##### Data shown #####

(* ===== verification/Controller.v ===== *)
(** mem/ruby/slicc_interface/AbstractController: what all coherence controllers
    share. Here: the buffers that wait for an address, blocked addresses, and the
    machines an address belongs to. *)

From stdpp Require Import prelude list gmap.
From Stdlib Require Import ZArith Lia.
From S2P Require Import Prelude Bits AddrRange RangeMap NetDest Heap Clocking MessageBuffer Routing.

Open Scope Z_scope.

(** ** Stalled messages and blocked addresses *)

Module Stalls.
Section Stalls.
Context {A : Type} `{HeapOps (Message.t A)}.

(** [self] is the controller as a consumer. *)
Record t := mk {
  self : nat; m_in_ports : Z; m_cur_in_port : Z; m_waiting_buffers : gmap Z (list (option nat));
  m_is_blocking : bool; m_block_map : gmap Z (option nat) }.
Implicit Types (c : t) (st : Store.t A) (now addr : Z) (buf : option nat).

Definition with_waiting c (w : gmap Z (list (option nat))) : t :=
  mk (self c) (m_in_ports c) (m_cur_in_port c) w (m_is_blocking c) (m_block_map c).

Definition stallBuffer c buf addr : res t :=
  let msgVec := match m_waiting_buffers c !! addr with
                | None => replicate (Z.to_nat (m_in_ports c)) None
                | Some msgVec => msgVec
                end in
  assert! m_cur_in_port c <? m_in_ports c in
  let* msgVec := vset msgVec (m_cur_in_port c) buf in
  Ok (with_waiting c (<[addr := msgVec]> (m_waiting_buffers c))).

(** [buf->reanalyzeMessages(addr, clockEdge())]. *)
Definition reanalyze now c st buf addr : res (Store.t A) :=
  let* (edge, st) := Store.clockEdge now st (self c) in Store.reanalyzeMessages now st buf addr edge.

(** The loop of [wakeUpBuffer] over the ports, with [has_other_msgs]. *)
Definition wake_port now c addr buf (port : Z) (s : bool * list (option nat) * Store.t A)
    : res (bool * list (option nat) * Store.t A) :=
  let '(has_other_msgs, msgVec, st) := s in
  let* p := vget msgVec port in
  if bool_decide (p = buf) then
    let* st := reanalyze now c st buf addr in
    let* msgVec := vset msgVec port None in Ok (has_other_msgs, msgVec, st)
  else Ok (has_other_msgs || bool_decide (is_Some p), msgVec, st).

Definition wakeUpBuffer now c st buf addr : res (t * Store.t A) :=
  match m_waiting_buffers c !! addr with
  | None => Ok (c, st)
  | Some msgVec =>
      let* (has_other_msgs, msgVec, st) :=
        loop_from (length msgVec) 0 (wake_port now c addr buf) (false, msgVec, st) in
      Ok (with_waiting c (if has_other_msgs : bool then <[addr := msgVec]> (m_waiting_buffers c)
                          else delete addr (m_waiting_buffers c)), st)
  end.

(** The loop over the ports of some ranks. *)
Fixpoint wake_ranks now c st (msgVec : list (option nat)) addr (ranks : list Z) : res (Store.t A) :=
  match ranks with
  | [] => Ok st
  | in_port_rank :: ranks =>
      let* p := vget msgVec in_port_rank in
      let* st := (match p with None => Ok st | Some _ => reanalyze now c st p addr end) in
      wake_ranks now c st msgVec addr ranks
  end.

(** The ranks from [n] minus 1, which is converted to [int], down to 0. *)
Definition ranks_below (n : Z) : list Z := reverse (seqZ 0 (i32 (u32 (n - 1)) + 1)).

Definition wakeUpBuffers now c st addr : res (t * Store.t A) :=
  match m_waiting_buffers c !! addr with
  | None => Ok (c, st)
  | Some msgVec =>
      let* st := wake_ranks now c st msgVec addr (ranks_below (m_cur_in_port c)) in
      Ok (with_waiting c (delete addr (m_waiting_buffers c)), st)
  end.

Definition wakeUpAllBuffers_addr now c st addr : res (t * Store.t A) :=
  match m_waiting_buffers c !! addr with
  | None => Ok (c, st)
  | Some msgVec =>
      let* st := wake_ranks now c st msgVec addr (ranks_below (m_in_ports c)) in
      Ok (with_waiting c (delete addr (m_waiting_buffers c)), st)
  end.

(** The loop over the buffers of all addresses; [woken] are the buffers that were
    reanalyzed already. *)
Fixpoint wake_each now c st (bufs : list (option nat)) (woken : list nat) : res (list nat * Store.t A) :=
  match bufs with
  | [] => Ok (woken, st)
  | None :: bufs => wake_each now c st bufs woken
  | Some a :: bufs =>
      if bool_decide (a ∈ woken) then wake_each now c st bufs woken
      else let* (edge, st) := Store.clockEdge now st (self c) in
           let* st := Store.reanalyzeAllMessages now st (Some a) edge in
           wake_each now c st bufs (a :: woken)
  end.

Definition waiting_lists c : list (option nat) :=
  concat ((λ addr, default [] (m_waiting_buffers c !! addr)) <$> keys (m_waiting_buffers c)).

Definition wakeUpAllBuffers now c st : res (t * Store.t A) :=
  let* (_, st) := wake_each now c st (waiting_lists c) [] in Ok (with_waiting c ∅, st).

(** The statement [stall_and_wait] of SLICC. *)
Definition stall_and_wait now c st (in_port : nat) addr : res (t * Store.t A) :=
  let* c := stallBuffer c (Some in_port) addr in
  let* (edge, st) := Store.clockEdge now st (self c) in
  let* st := Store.stallMessage now st (Some in_port) addr edge in Ok (c, st).

Definition with_blocks c (b : bool) (m : gmap Z (option nat)) : t :=
  mk (self c) (m_in_ports c) (m_cur_in_port c) (m_waiting_buffers c) b m.

Definition blockOnQueue c addr (port : option nat) : t := with_blocks c true (<[addr := port]> (m_block_map c)).
Definition isBlocked_const c addr : bool := m_is_blocking c && bool_decide (is_Some (m_block_map c !! addr)).
Definition isBlocked c addr : bool := bool_decide (is_Some (m_block_map c !! addr)).
Definition unblock c addr : t :=
  let m := delete addr (m_block_map c) in
  with_blocks c (if bool_decide (m = ∅) then false else m_is_blocking c) m.

End Stalls.
End Stalls.

(** ** Machines of an address *)

Module Downstream.
Import MachineID.
Section Downstream.
Context (NUMBER_BITS_PER_SET : Z) {R : Type} `{MachineTypes R} (r : R).

Abbreviation addr_map := (AddrRangeMap.t MachineID.t).

Record t := mk {
  downstreamAddrMap : gmap Z addr_map; downstreamDestinations : NetDest.t R; upstreamDestinations : NetDest.t R }.
Implicit Types (maps : gmap Z addr_map) (s : t) (mid : MachineID.t) (addr mtype : Z).

Definition cache_size : Z := 3.

(** The loop of [init] over the ranges of a machine. *)
Definition add_range mid (range : AddrRange.t) maps : res (gmap Z addr_map) :=
  let* maps := (match maps !! type mid with
                | None => Ok maps
                | Some m =>
                    let* (i, m) := AddrRangeMap.intersects cache_size m range in
                    let* _ := require (bool_decide (i = None)) EFatal in Ok (<[type mid := m]> maps)
                end) in
  let m := default AddrRangeMap.new (maps !! type mid) in
  let* (_, m) := AddrRangeMap.insert cache_size m range mid in
  Ok (<[type mid := m]> maps).

(** The loop over the downstream controllers, each with its ranges. *)
Definition add_downstream (cntrl : MachineID.t * list AddrRange.t) (d : gmap Z addr_map * NetDest.t R)
    : res (gmap Z addr_map * NetDest.t R) :=
  let* maps := fold_res (add_range cntrl.1) cntrl.2 d.1 in
  let* dest := NetDest.add NUMBER_BITS_PER_SET d.2 cntrl.1 in Ok (maps, dest).

Definition init (downstream : list (MachineID.t * list AddrRange.t)) (upstream : list MachineID.t) : res t :=
  let* _ := NetDest.setRubySystem NUMBER_BITS_PER_SET r in
  let* _ := NetDest.setRubySystem NUMBER_BITS_PER_SET r in
  let* down := NetDest.resize NUMBER_BITS_PER_SET r in
  let* (maps, down) := fold_res add_downstream downstream (∅, down) in
  let* up := NetDest.resize NUMBER_BITS_PER_SET r in
  let* up := fold_res (λ mid up, NetDest.add NUMBER_BITS_PER_SET up mid) upstream up in
  Ok (mk maps down up).

Definition with_maps s maps : t := mk maps (downstreamDestinations s) (upstreamDestinations s).

(** The machine of one type; the search moves entries in the cache of the map. *)
Definition search_type s addr mtype : res (option MachineID.t * t) :=
  match downstreamAddrMap s !! mtype with
  | None => Ok (None, s)
  | Some m =>
      let* (mapping, m) := AddrRangeMap.contains cache_size m addr in
      let s := with_maps s (<[mtype := m]> (downstreamAddrMap s)) in
      match mapping with
      | None => Ok (None, s)
      | Some _ => let* e := AddrRangeMap.deref m mapping in Ok (Some e.2, s)
      end
  end.

Fixpoint search_types s addr (mtypes : list Z) : res (option MachineID.t * t) :=
  match mtypes with
  | [] => Ok (None, s)
  | mtype :: mtypes =>
      let* (found, s) := search_type s addr mtype in
      match found with Some _ => Ok (found, s) | None => search_types s addr mtypes end
  end.

(** [order] is the order in which the hash table is gone through. *)
Definition mapAddressToDownstreamMachine (order : list Z) s addr mtype : res (MachineID.t * t) :=
  let* (found, s) := (if mtype =? MachineType_NUM then search_types s addr order
                      else search_type s addr mtype) in
  let* mid := of_option EFatal found in Ok (mid, s).

Definition allDownstreamDest s : NetDest.t R := downstreamDestinations s.
Definition allUpstreamDest s : NetDest.t R := upstreamDestinations s.

(** [respondsTo], of a controller with some ranges. *)
Fixpoint respondsTo (addrRanges : list AddrRange.t) addr : res bool :=
  match addrRanges with
  | [] => Ok false
  | range :: addrRanges =>
      let* b := AddrRange.contains range addr in
      if b : bool then Ok true else respondsTo addrRanges addr
  end.

(** [broadcast]: all machines of a type. *)
Definition broadcast (mtype : Z) : res (NetDest.t R) :=
  let* dest := NetDest.new NUMBER_BITS_PER_SET r in
  loop_from (Z.to_nat (MachineType_base_count r mtype)) 0
    (λ i dest, NetDest.add NUMBER_BITS_PER_SET dest (MachineID.mk mtype i)) dest.

Definition machineCount (machType : Z) : Z := i32 (MachineType_base_count r machType).

(** *** Network::addressToNodeID

    The machines of a network that have address ranges. The order in which the hash
    table gives those of one type is the order of [addrMap]. *)
Record AddrMapNode := mkNode { id : Z; ranges : list AddrRange.t }.

(** The loop of the constructor of [Network] over the controllers of its links. *)
Definition addr_map_nodes (cntrls : list (MachineID.t * list AddrRange.t)) : list (Z * AddrMapNode) :=
  omap (λ c, if bool_decide (c.2 = []) then None else Some (type c.1, mkNode (num c.1) c.2)) cntrls.

Fixpoint addressToNodeID (addrMap : list (Z * AddrMapNode)) addr mtype : res Z :=
  match addrMap with
  | [] => Ok (MachineType_base_count r mtype)
  | (ty, node) :: addrMap =>
      if ty =? mtype then
        let* b := respondsTo (ranges node) addr in
        if b : bool then Ok (id node) else addressToNodeID addrMap addr mtype
      else addressToNodeID addrMap addr mtype
  end.

Definition mapAddressToMachine (addrMap : list (Z * AddrMapNode)) addr mtype : res MachineID.t :=
  let* node := addressToNodeID addrMap addr mtype in Ok (MachineID.mk mtype node).

End Downstream.
Arguments t R : clear implicits.
End Downstream.
(* ===== verification/StallSpec.v ===== *)
(** The messages a controller stalls are not forgotten: the list of buffers that
    wait for an address is exactly where messages are stalled for it, and a wake-up
    puts them all back. *)

From stdpp Require Import prelude list gmap sorting.
From Stdlib Require Import ZArith Lia.
From S2P Require Import Prelude Heap Clocking MessageBuffer MessageBufferSpec Routing NetExample StoreSpec Controller.

Open Scope Z_scope.

Abbreviation stall_map b := (MessageBuffer.m_stall_msg_map (MessageBuffer.queue b)).

(** ** One buffer *)

Section Buffer.
Import Message MessageBuffer.
Context {A : Type} `{HeapLaws (Message.t A)}.
Implicit Types (b : MessageBuffer.t A) (m : Message.t A) (now addr n : Z) (k : Consumer.t).

(** A buffer of an input port, with at most [n] messages: what is stalled was due. *)
Record port_ok n now b : Prop := {
  po_inv : buffer_inv n now b;
  po_consumer : m_consumer (wires b) = true;
  po_due addr lt : stall_map b !! addr = Some lt → lt ≠ [] ∧ Forall (λ m, m_LastEnqueueTime m ≤ now) lt }.

(** What an operation on the stalled messages keeps. *)
Definition same_messages b b' : Prop :=
  contents b' ≡ₚ contents b ∧ wires b' = wires b ∧ cfg b' = cfg b.

Lemma same_messages_refl b : same_messages b b.
Proof. done. Qed.
Lemma same_messages_trans b b1 b2 : same_messages b b1 → same_messages b1 b2 → same_messages b b2.
Proof. intros (E1 & ? & ?) (E2 & ? & ?). split_and!; [by rewrite E2|congruence..]. Qed.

#####

→ What you have to do
Each line from the start of the listing above through the line containing "let '(has_other_msgs, msgVec, st) := s in" should be copied exactly, please, with no other lines added.

→ Answer
(* ===== verification/Controller.v ===== *)
(** mem/ruby/slicc_interface/AbstractController: what all coherence controllers
    share. Here: the buffers that wait for an address, blocked addresses, and the
    machines an address belongs to. *)

From stdpp Require Import prelude list gmap.
From Stdlib Require Import ZArith Lia.
From S2P Require Import Prelude Bits AddrRange RangeMap NetDest Heap Clocking MessageBuffer Routing.

Open Scope Z_scope.

(** ** Stalled messages and blocked addresses *)

Module Stalls.
Section Stalls.
Context {A : Type} `{HeapOps (Message.t A)}.

(** [self] is the controller as a consumer. *)
Record t := mk {
  self : nat; m_in_ports : Z; m_cur_in_port : Z; m_waiting_buffers : gmap Z (list (option nat));
  m_is_blocking : bool; m_block_map : gmap Z (option nat) }.
Implicit Types (c : t) (st : Store.t A) (now addr : Z) (buf : option nat).

Definition with_waiting c (w : gmap Z (list (option nat))) : t :=
  mk (self c) (m_in_ports c) (m_cur_in_port c) w (m_is_blocking c) (m_block_map c).

Definition stallBuffer c buf addr : res t :=
  let msgVec := match m_waiting_buffers c !! addr with
                | None => replicate (Z.to_nat (m_in_ports c)) None
                | Some msgVec => msgVec
                end in
  assert! m_cur_in_port c <? m_in_ports c in
  let* msgVec := vset msgVec (m_cur_in_port c) buf in
  Ok (with_waiting c (<[addr := msgVec]> (m_waiting_buffers c))).

(** [buf->reanalyzeMessages(addr, clockEdge())]. *)
Definition reanalyze now c st buf addr : res (Store.t A) :=
  let* (edge, st) := Store.clockEdge now st (self c) in Store.reanalyzeMessages now st buf addr edge.

(** The loop of [wakeUpBuffer] over the ports, with [has_other_msgs]. *)
Definition wake_port now c addr buf (port : Z) (s : bool * list (option nat) * Store.t A)
    : res (bool * list (option nat) * Store.t A) :=
  let '(has_other_msgs, msgVec, st) := s in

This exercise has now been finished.